Every year, Cressida’s family spent four weeks of the summer, and two weeks of the spring, on the island. The family had to catch their own fish to eat. The house was lit by candle-light, and there was no telephone or television, so Cressida spent her time drawing and writing stories.
In the evening, Cressida’s father read the children tales of the Vikings, who had invaded this island Archipelago over half a millennium before, of the quarrelsome Tribes who fought and tricked each other, and of legendary dragons who were supposed to live in the caves in the cliffs. This was how Cressida herself first began to write stories about Vikings and dragons, back when she was eight or nine years old. Many years later, she turned her original childhood ideas into the book How to Train Your Dragon, featuring Hiccup the reluctant Viking, and his equally reluctant dragon, Toothless.
When Cressida wasn’t on the island, she was going to school at Marlborough College in Wiltshire where she met and became close friends with Lauren Child, a fellow author/illustrator and the creator of TV’s Charlie and Lola. Cressida and Lauren remain close friends. Indeed Lauren is godmother to Cressida’s daughter Clemmie.
After school, Cressida obtained a BA in English Literature from Oxford University, a BA in Graphic Design from St Martin’s and an MA in Narrative Illustration from Brighton.
Cressida wrote and illustrated her first picture book, Little Bo Peep’s Library Book, for Hodder Children’s Books in 1998. Her first novel for eight to twelve year olds, How to Train Your Dragon, was published to popular and critical acclaim in 2003: ‘The next big thing in children’s literature,’ wrote The Independent on Sunday. ‘Irresistibly funny, exciting and endearing,’ said The Times.

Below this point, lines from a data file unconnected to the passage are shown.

(** [**] and its right operand, after its base. *)
Lemma rest_power F q l pos p op p2 r p3 e p' :
  munched p -> token p = Kind.AsteriskAsteriskToken -> 0 <= q <= 15 -> parse_token_node p = Ok (op, p2) ->
  parse_binary_expression_or_higher F 15 p2 = Ok (r, p3) -> make_binary_expression l op r pos p3 = Ok (e, p') ->
  parse_binary_expression_rest (S F) q l pos p = parse_binary_expression_rest F q e pos p'.
Proof.
  intros Hm Ht Hq Hop Hr He. eapply rest_operator; try done; rewrite ?Ht; try done; [by apply binds_power|].
  by apply power_not_disallowed.
Qed.

Lemma reads_power F q p l p1 op p2 r p3 e p' res :
  PowerBase p l p1 -> 0 <= q <= 15 -> parse_token_node p1 = Ok (op, p2) ->
  parse_binary_expression_or_higher F 15 p2 = Ok (r, p3) -> make_binary_expression l op r (pos_of p) p3 = Ok (e, p') ->
  munched p' -> stops 15 p' -> parse_binary_expression_rest F q e (pos_of p) p' = Ok res -> reads q p res.
Proof.
  intros Hb Hq Hop Hr He Hm Hs Hrest.
  destruct Hb as [pu [Hup Hue] Htu Hmu Ht|pu pm [Hup [F1 Hsu]%simple_complete] Htu Hrep Hmu Ht];
    pose proof (munch_again _ _ (munch_spec _ _ Hmu)) as Hm1.
  - exists (S (S F)). rewrite or_higher_eq. erewrite run_bind; [eapply (extends_rest F); [lia|done]|].
    rewrite unary_eq, Hup, Hue, Htu. cbn [Kind_eqb]. rewrite Kind_eqb_refl, (rest_munch _ _ _ _ _ _ Hmu).
    erewrite (rest_power (S F)); try done; [by apply rest_stops|]. by eapply (extends_binary F); [lia|].
  - set (F2 := (S F `max` F1)%nat). exists F2. rewrite or_higher_eq. erewrite run_bind.
    + rewrite (rest_munch _ _ _ _ _ _ Hmu). apply (extends_rest (S F)); [lia|]. by erewrite (rest_power F).
    + rewrite unary_eq, Hup, (extends_simple F1 F2 ltac:(lia) _ _ Hsu), Htu. rewrite Kind_eqb_refl.
      by rewrite (run_bind _ _ _ _ _ Hrep).
Qed.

How to Train Your Dragon has now been published in over thirty languages. Film rights were sold to DreamWorks Animation in 2003 for a substantial sum and the filmed version was released into cinemas in March 2010. The 3D animated film from the studio that created Shrek, Madagascar and Kung Fu Panda, was directed by Chris Sanders and Dean DeBlois (the directors of Lilo and Stich) and produced by Bonnie Arnold (who produced Toy Story).